Bilgi kirliliği sektörde hâlâ çok fazla. Bazı işletmeler teknik detaylara takılıp süreci oyalamaya çalışıyor. Mesela “Koridorla çıkış arası 12 metre yeterli mi?” gibi sorularla süreci detayda boğuyorlar. Bu bana hep şu benzetmeyi hatırlatır: İmama “Neyin zekâtını vereyim?” diye sormak yerine, “Neyin zekâtı verilmez?” sorusuna cevap aramak gibi…

Bu konuya “devlet mecbur kıldı” diye değil, insan hayatını korumak için yaklaşmalıyız. Dernek olarak üyelerimizi bilgilendiriyoruz ama bilgi kirliliği ile de mücadele can sıkıcı. Bu konu kurumlar arası koordinasyonla çözülebilir. Kültür ve Turizm Bakanlığı, yerel yönetimler ve ilgili teknik birimlerin birlikte hareket etmesi süreci oldukça kolaylaştıracaktır.

BOYD olarak biz neler yapıyoruz?

BOYD olarak bu süreci tribünden izlemiyoruz. Üyelerimizi yalnız bırakmıyor, mevzuat ne diyor, uygulama nasıl olmalı tek tek anlatıyoruz.
Sadece anlatmakla da kalmıyor, çözümün peşinden gidiyoruz. Yerel yönetimlerden bakanlıklara kadar herkesle temastayız.
Özellikle tarihi binalar için “hem yansın, hem yaşasın” dedirtmeyecek çözümler geliştirmek için kafa yoruyoruz.
Üyelerimiz sahada neyle karşılaşıyorsa, biz de masada onu konuşuyoruz. Gerekiyorsa dosyayı koltuğun altına alıp ilgili kuruma gidiyoruz.
Yani kısaca: Dönüşüm varsa, BOYD orada.

Devlet destekleri ve teşvikler bu süreçte nasıl katkı sunabilir?

Bu yatırımlar bir opsiyon değil; zorunluluk. Bu nedenle destek mekanizmaları uygulamayı hızlandırmak adına çok önemli. Ancak beklenti süre uzatımı değil; süreci kolaylaştıracak adımlardır.
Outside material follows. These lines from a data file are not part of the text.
(* ===== verification/StateStore.v ===== *)
(** * The store, as its clients see it

    What [Storage.update_state] promises: a class for the modules that update the state
    without knowing the files. [Storage] on disk is an instance (file DiskStore), and so is
    a process that keeps its state in memory. *)

From S2P Require Import Prelude PyStr Calendar Models Json Fields Validation StorageWatches StorageState.

Open Scope Z_scope.

(** An update that took place: the stored state was loaded (pruned at some reading of the
    clock), mutated to [p], and [p] stored (pruned at another). *)
Definition committed {X} (m : PersistentState -> res (PersistentState * X)) (before p : PersistentState) (x : X)
    (after : PersistentState) : Prop :=
  exists c1 c2 loaded, prune_ledger before c1 = Ok loaded /\ m loaded = Ok (p, x) /\ prune_ledger p c2 = Ok after.

(** The mutation makes no timestamp outside the years of Python's [datetime]. *)
Definition keeps_range {X} (m : PersistentState -> res (PersistentState * X)) : Prop :=
  forall s p x, Forall in_range (state_times s) -> m s = Ok (p, x) -> Forall in_range (state_times p).

(** An update either returns and took place, or raises; then it took place or did not. *)
Class StateStore (Store : Type) := {
  stored : Store -> PersistentState;
  sound_store : Store -> Prop;
  update_state {X} : (PersistentState -> res (PersistentState * X)) -> Store -> Store * res (PersistentState * X);
  update_state_law {X} (m : PersistentState -> res (PersistentState * X)) s :
    sound_store s -> keeps_range m ->
    let '(s', r) := update_state m s in
    sound_store s'
    /\ match r with
       | Ok (p, x) => committed m (stored s) p x (stored s')
       | Err _ => stored s' = stored s \/ exists p x, committed m (stored s) p x (stored s')
       end;
}.

Lemma pruned_times s c s' :
  prune_ledger s c = Ok s' -> Forall in_range (state_times s) -> Forall in_range (state_times s').
Proof. intros (_ & _ & ->)%prune_ledger_Ok. apply with_ledger_times, pruned_submseteq. Qed.

Lemma committed_times {X} (m : PersistentState -> res (PersistentState * X)) s p x s' :
  keeps_range m -> Forall in_range (state_times s) -> committed m s p x s' -> Forall in_range (state_times s').
Proof.
  intros Hm Hs (c1 & c2 & loaded & H1 & H & H2). eapply pruned_times; [exact H2|].
  eapply Hm; [|exact H]. by eapply pruned_times.
Qed.

(** The store of one process that keeps its state in memory and never fails half way: the
    least a [StateStore] is. Its clock stands still. *)
Definition memory_update (c : datetime) {X} (m : PersistentState -> res (PersistentState * X)) (s : PersistentState)
    : PersistentState * res (PersistentState * X) :=
  match (loaded ← prune_ledger s c; r ← m loaded; s' ← prune_ledger r.1 c; Ok (s', r)) with
  | Ok (s', r) => (s', Ok r)
  | Err e => (s, Err e)
  end.

Program Definition memory_store (c : datetime) : StateStore PersistentState := {|
  stored s := s;
  sound_store s := Forall in_range (state_times s);
  update_state X m s := memory_update c m s;
|}.
Next Obligation.
  intros c X m s Hs Hm. unfold memory_update.
  destruct (loaded ← prune_ledger s c; r ← m loaded; s' ← prune_ledger r.1 c; Ok (s', r)) as [[s' [p x]]|e] eqn:E;
    [|by split; [|left]].
  apply bind_Ok in E as (loaded & H1 & E). apply bind_Ok in E as ([q y] & H & E).
  apply bind_Ok in E as (t & H2 & E).
  injection E as -> -> ->. assert (committed m s p x s') as Hc by (by exists c, c, loaded).
  split; [exact (committed_times m s p x s' Hm Hs Hc) | done].
Qed.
Özellikle kültürel miras niteliği taşıyan tesislerde alternatif uygulamaların resmi olarak tanımlanması, onay süreçlerinin netleştirilmesi ve bürokrasinin azaltılması çok büyük katkı sağlar. İşletmeci netlikten güç alır; belirsizlikten değil.

Ayrıca, 2025 yılı itibarıyla gelir kaybı yaşayan ve yatırım yapmakta zorlanan tesisler için uygun kredi destekleri sağlanması da oldukça önemlidir.

Genel Değerlendirme:
Yangın güvenliği, göz ardı edilecek ya da “sonra bakarız” denilecek bir konu değil. Devlet geçiş süreciyle ilgili gereken esnekliği tanıdı. Şimdi sorumluluk bizde, yani sektörde.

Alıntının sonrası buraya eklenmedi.